• [Records provided]:
━━━━━━━━━━━━━━━━

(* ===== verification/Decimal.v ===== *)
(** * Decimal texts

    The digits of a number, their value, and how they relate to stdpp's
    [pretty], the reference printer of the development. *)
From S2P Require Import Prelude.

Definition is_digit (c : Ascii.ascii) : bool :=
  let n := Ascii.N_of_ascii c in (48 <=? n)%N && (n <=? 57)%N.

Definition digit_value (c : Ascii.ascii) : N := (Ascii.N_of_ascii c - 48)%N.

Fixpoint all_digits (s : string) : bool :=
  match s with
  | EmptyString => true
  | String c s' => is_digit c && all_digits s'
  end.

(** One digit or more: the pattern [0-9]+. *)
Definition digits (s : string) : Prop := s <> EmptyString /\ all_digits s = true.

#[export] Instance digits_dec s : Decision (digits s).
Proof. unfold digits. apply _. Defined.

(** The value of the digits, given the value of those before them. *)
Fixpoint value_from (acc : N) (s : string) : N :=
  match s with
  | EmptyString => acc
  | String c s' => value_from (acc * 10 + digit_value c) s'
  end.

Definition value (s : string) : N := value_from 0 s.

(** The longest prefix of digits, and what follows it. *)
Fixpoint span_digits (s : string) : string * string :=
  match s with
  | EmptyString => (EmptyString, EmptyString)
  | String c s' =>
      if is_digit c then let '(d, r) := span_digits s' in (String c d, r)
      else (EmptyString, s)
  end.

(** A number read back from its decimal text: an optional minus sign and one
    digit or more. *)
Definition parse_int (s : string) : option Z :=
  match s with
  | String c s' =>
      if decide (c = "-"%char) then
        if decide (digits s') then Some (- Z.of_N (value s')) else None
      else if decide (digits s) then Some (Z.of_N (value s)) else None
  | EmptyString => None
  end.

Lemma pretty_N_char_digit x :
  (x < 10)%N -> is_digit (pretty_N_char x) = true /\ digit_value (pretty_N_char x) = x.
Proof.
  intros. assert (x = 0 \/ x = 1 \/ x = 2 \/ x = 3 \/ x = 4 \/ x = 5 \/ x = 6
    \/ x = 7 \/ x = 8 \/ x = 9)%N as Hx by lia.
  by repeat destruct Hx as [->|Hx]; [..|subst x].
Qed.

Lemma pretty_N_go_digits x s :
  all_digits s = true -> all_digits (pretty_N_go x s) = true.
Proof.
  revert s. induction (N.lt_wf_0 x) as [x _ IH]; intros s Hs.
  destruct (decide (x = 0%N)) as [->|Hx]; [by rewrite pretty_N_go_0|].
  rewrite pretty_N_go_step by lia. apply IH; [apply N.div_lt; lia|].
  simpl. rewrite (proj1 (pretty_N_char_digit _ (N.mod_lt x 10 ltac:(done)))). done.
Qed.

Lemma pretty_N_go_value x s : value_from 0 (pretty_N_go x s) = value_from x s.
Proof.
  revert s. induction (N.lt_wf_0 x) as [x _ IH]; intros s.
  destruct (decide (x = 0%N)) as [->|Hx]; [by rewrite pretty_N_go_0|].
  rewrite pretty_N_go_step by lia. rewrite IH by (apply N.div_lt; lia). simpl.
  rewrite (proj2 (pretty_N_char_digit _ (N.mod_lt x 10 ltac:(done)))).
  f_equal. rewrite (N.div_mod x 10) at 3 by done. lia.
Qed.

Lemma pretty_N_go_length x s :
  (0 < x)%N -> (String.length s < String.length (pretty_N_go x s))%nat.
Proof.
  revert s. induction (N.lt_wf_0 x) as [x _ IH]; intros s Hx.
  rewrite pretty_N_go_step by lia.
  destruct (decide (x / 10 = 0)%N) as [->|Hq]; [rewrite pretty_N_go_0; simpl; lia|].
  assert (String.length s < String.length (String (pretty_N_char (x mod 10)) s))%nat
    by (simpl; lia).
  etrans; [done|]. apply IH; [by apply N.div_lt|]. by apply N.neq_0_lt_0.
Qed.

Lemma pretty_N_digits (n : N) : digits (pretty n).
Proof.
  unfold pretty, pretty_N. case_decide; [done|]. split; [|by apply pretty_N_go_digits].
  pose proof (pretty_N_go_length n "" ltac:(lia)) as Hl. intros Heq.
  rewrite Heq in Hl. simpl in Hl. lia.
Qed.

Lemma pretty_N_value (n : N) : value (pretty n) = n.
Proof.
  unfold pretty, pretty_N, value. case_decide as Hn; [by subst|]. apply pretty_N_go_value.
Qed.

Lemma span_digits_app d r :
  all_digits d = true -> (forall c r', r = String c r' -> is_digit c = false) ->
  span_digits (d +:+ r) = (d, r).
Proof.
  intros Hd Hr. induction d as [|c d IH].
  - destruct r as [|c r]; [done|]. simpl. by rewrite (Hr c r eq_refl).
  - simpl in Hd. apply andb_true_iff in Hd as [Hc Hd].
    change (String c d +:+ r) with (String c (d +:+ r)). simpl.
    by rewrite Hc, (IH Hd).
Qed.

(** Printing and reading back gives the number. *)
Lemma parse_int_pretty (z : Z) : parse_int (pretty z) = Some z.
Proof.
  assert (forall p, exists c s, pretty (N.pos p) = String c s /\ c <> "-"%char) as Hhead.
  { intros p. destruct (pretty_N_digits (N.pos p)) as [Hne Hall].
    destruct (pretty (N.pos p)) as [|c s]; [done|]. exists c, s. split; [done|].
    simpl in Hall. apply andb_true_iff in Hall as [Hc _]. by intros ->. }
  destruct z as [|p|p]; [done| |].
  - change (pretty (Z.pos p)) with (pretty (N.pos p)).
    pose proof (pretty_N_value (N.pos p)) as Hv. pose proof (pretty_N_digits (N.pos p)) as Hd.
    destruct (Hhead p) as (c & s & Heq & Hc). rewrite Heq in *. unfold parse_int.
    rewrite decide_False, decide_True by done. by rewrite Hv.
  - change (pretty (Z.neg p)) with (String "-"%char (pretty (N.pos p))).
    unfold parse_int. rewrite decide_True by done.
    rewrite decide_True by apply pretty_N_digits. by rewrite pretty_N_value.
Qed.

━━━━━━━━━━━━━━━━

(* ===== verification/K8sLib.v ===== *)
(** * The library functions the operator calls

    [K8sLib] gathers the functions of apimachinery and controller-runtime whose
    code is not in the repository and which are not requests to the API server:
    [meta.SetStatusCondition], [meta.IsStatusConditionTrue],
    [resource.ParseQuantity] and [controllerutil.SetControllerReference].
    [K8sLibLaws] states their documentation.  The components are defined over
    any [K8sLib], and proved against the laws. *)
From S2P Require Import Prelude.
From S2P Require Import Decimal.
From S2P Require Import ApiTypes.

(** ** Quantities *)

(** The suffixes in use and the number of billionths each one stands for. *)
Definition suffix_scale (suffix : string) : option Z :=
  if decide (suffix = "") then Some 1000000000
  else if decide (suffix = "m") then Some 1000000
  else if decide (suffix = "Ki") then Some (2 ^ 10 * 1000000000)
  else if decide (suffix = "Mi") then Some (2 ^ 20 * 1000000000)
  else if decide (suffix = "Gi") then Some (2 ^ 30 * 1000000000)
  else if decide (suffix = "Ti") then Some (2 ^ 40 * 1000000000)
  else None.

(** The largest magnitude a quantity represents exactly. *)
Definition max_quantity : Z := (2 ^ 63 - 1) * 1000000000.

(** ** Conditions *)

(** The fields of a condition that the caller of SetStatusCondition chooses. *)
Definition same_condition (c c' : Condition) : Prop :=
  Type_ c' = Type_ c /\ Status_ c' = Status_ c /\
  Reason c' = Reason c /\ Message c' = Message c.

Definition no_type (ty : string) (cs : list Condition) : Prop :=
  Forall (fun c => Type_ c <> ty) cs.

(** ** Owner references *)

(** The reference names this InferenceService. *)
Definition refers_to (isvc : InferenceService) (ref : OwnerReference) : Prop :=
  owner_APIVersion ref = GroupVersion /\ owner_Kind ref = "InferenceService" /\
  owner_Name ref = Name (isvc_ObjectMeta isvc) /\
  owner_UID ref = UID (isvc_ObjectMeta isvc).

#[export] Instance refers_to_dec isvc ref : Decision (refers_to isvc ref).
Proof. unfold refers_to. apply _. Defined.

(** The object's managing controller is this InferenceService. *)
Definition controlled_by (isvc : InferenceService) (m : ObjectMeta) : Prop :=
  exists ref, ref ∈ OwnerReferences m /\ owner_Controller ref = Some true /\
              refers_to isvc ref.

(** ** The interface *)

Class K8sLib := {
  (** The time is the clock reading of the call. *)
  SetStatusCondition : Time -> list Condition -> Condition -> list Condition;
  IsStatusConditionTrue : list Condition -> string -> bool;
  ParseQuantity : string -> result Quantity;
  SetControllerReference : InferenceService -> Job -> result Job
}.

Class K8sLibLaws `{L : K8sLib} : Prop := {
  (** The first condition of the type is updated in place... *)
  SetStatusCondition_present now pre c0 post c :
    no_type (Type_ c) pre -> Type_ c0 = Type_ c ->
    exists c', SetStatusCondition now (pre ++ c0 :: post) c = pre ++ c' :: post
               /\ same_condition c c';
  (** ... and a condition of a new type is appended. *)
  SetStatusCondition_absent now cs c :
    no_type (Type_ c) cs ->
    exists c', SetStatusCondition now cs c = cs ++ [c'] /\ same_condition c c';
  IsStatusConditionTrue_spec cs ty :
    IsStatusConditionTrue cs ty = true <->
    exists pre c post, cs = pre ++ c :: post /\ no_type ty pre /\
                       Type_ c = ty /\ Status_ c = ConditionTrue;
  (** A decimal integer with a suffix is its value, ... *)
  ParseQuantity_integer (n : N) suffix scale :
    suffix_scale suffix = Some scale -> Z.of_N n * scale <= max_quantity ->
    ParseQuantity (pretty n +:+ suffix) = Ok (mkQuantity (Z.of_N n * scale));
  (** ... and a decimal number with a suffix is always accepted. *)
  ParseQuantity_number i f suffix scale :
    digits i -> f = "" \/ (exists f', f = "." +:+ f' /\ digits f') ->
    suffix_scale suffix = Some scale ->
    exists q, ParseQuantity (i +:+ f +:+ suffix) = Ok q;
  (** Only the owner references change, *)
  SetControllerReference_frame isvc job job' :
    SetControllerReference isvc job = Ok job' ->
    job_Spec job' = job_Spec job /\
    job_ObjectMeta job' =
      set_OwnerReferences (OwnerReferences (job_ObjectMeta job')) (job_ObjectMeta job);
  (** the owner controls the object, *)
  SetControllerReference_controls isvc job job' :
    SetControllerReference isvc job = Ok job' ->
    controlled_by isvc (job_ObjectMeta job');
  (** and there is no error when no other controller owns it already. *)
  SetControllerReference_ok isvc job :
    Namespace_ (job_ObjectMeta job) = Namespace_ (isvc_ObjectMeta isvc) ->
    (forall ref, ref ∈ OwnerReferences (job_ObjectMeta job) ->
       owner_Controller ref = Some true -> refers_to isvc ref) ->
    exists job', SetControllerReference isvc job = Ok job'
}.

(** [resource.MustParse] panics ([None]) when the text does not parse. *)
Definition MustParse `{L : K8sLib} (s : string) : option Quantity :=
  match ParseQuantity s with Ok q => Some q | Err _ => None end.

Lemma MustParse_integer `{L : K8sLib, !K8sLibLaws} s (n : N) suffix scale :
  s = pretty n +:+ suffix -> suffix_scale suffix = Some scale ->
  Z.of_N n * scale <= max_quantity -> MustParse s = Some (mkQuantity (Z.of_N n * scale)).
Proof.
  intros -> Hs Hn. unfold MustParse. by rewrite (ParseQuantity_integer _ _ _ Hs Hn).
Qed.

━━━━━━━━━━━━━━━━

• [Your instructions]: Each line in the data that holds the word "Ascii" must be copied.

• [Exercise output]:
Definition is_digit (c : Ascii.ascii) : bool :=
  let n := Ascii.N_of_ascii c in (48 <=? n)%N && (n <=? 57)%N.
Definition digit_value (c : Ascii.ascii) : N := (Ascii.N_of_ascii c - 48)%N.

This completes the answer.